** Working data follows **
Lemma config_get_soft_miss_witness :
  status (fst (GitSim.git (get_command "user.name" (with_regex no_options))
                 GitSim.empty)) <> 0%Z
  /\ config_get GitSim.git "user.name" (with_regex no_options) GitSim.empty
     = (Ok (GList []),
        snd (GitSim.git (get_command "user.name" (with_regex no_options))
               GitSim.empty)).
Proof.
  split.
  - vm_compute. discriminate.
  - apply (config_get_soft_miss GitSim.git "user.name"
             (with_regex no_options) GitSim.empty).
    vm_compute. discriminate.
Defined.

(** C2, counterexample.  A regex read of a key that is not in the
    store: the lookup fails and [get] returns the empty array that it
    returns for [all], not an empty mapping. *)
Lemma config_get_regex_miss_is_array :
  fst (config_get GitSim.git "user.name" (with_regex no_options) GitSim.empty)
  = Ok (GList [])
  /\ fst (config_get GitSim.git "user.name" (with_regex no_options) GitSim.empty)
     <> Ok (GMap []).
Proof. split; [reflexivity | vm_compute; discriminate]. Qed.

(** ** What a write runs and returns *)

Lemma add_command_flatten (key : string) (o : options) (val : string) :
  flattenDeep [Str "config"; Group (map Str (scope_flags o ++ ["--add"]));
               Str key; Str val]
  = add_command key o val.
Proof.
  unfold add_command.
  change [Str "config"; Group (map Str (scope_flags o ++ ["--add"]));
          Str key; Str val]
    with ([Str "config"] ++ [Group (map Str (scope_flags o ++ ["--add"]))]
          ++ [Str key; Str val]).
  rewrite !flattenDeep_app, flattenDeep_group, flattenDeep_strings.
  cbn [flattenDeep flat_map flattenDeep1 app]. now rewrite <- app_assoc.
Qed.

Lemma unset_all_command_flatten (key : string) (o : options) :
  flattenDeep [Str "config"; Str "--unset-all";
               Group (map Str (scope_flags o)); Str key]
  = unset_all_command key o.
Proof.
  unfold unset_all_command.
  change [Str "config"; Str "--unset-all";
          Group (map Str (scope_flags o)); Str key]
    with ([Str "config"; Str "--unset-all"]
          ++ [Group (map Str (scope_flags o))] ++ [Str key]).
  rewrite !flattenDeep_app, flattenDeep_group, flattenDeep_strings.
  reflexivity.
Qed.

Lemma unset_command_flatten (key : string) (o : options) (val : string) :
  flattenDeep [Str "config"; Str "--unset"; Group (map Str (scope_flags o));
               Str key; Str ("^" ++ val ++ "$")%js]
  = unset_command key o val.
Proof.
  unfold unset_command.
  change [Str "config"; Str "--unset"; Group (map Str (scope_flags o));
          Str key; Str ("^" ++ val ++ "$")%js]
    with ([Str "config"; Str "--unset"]
          ++ [Group (map Str (scope_flags o))]
          ++ [Str key; Str ("^" ++ val ++ "$")%js]).
  rewrite !flattenDeep_app, flattenDeep_group, flattenDeep_strings.
  reflexivity.
Qed.

Section SetFacts.

Context {World : Type} (spawn_sync : list string -> World -> SpawnResult * World).

(** [exec] throws nothing but a [GitError]. *)
Lemma exec_outcome (arguments : list arg) (w : World) :
  (exists out w', exec spawn_sync arguments w = (Ok out, w'))
  \/ (exists e w', exec spawn_sync arguments w = (Throw (GitErr e), w')).
Proof.
  rewrite exec_unfold.
  destruct (spawn_sync (flattenDeep arguments) w) as [result w'].
  destruct (status result =? 0)%Z; eauto.
Qed.

(** A loop of command executions completes or stops at a [GitError]. *)
Lemma forEach_exec_outcome (cmd : string -> list arg) (l : list string) (w : World) :
  (exists w', forEach l (fun val => bind (exec spawn_sync (cmd val))
                                         (fun _ => ret tt)) w = (Ok tt, w'))
  \/ (exists e w', forEach l (fun val => bind (exec spawn_sync (cmd val))
                                              (fun _ => ret tt)) w
                   = (Throw (GitErr e), w')).
Proof.
  revert w. induction l as [|x l IH]; intros w.
  - left. now exists w.
  - rewrite forEach_cons.
    destruct (exec_outcome (cmd x) w) as [(out & w' & E) | (e & w' & E)].
    + erewrite bind_ok; [apply IH|].
      erewrite bind_ok; [reflexivity | exact E].
    + right. exists e, w'.
      erewrite bind_throw; [reflexivity|].
      erewrite bind_throw; [reflexivity | exact E].
Qed.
** End of Working data **
What needs to be done
Count lines above with the word "destruct". Give the number only.

Exercise solution
3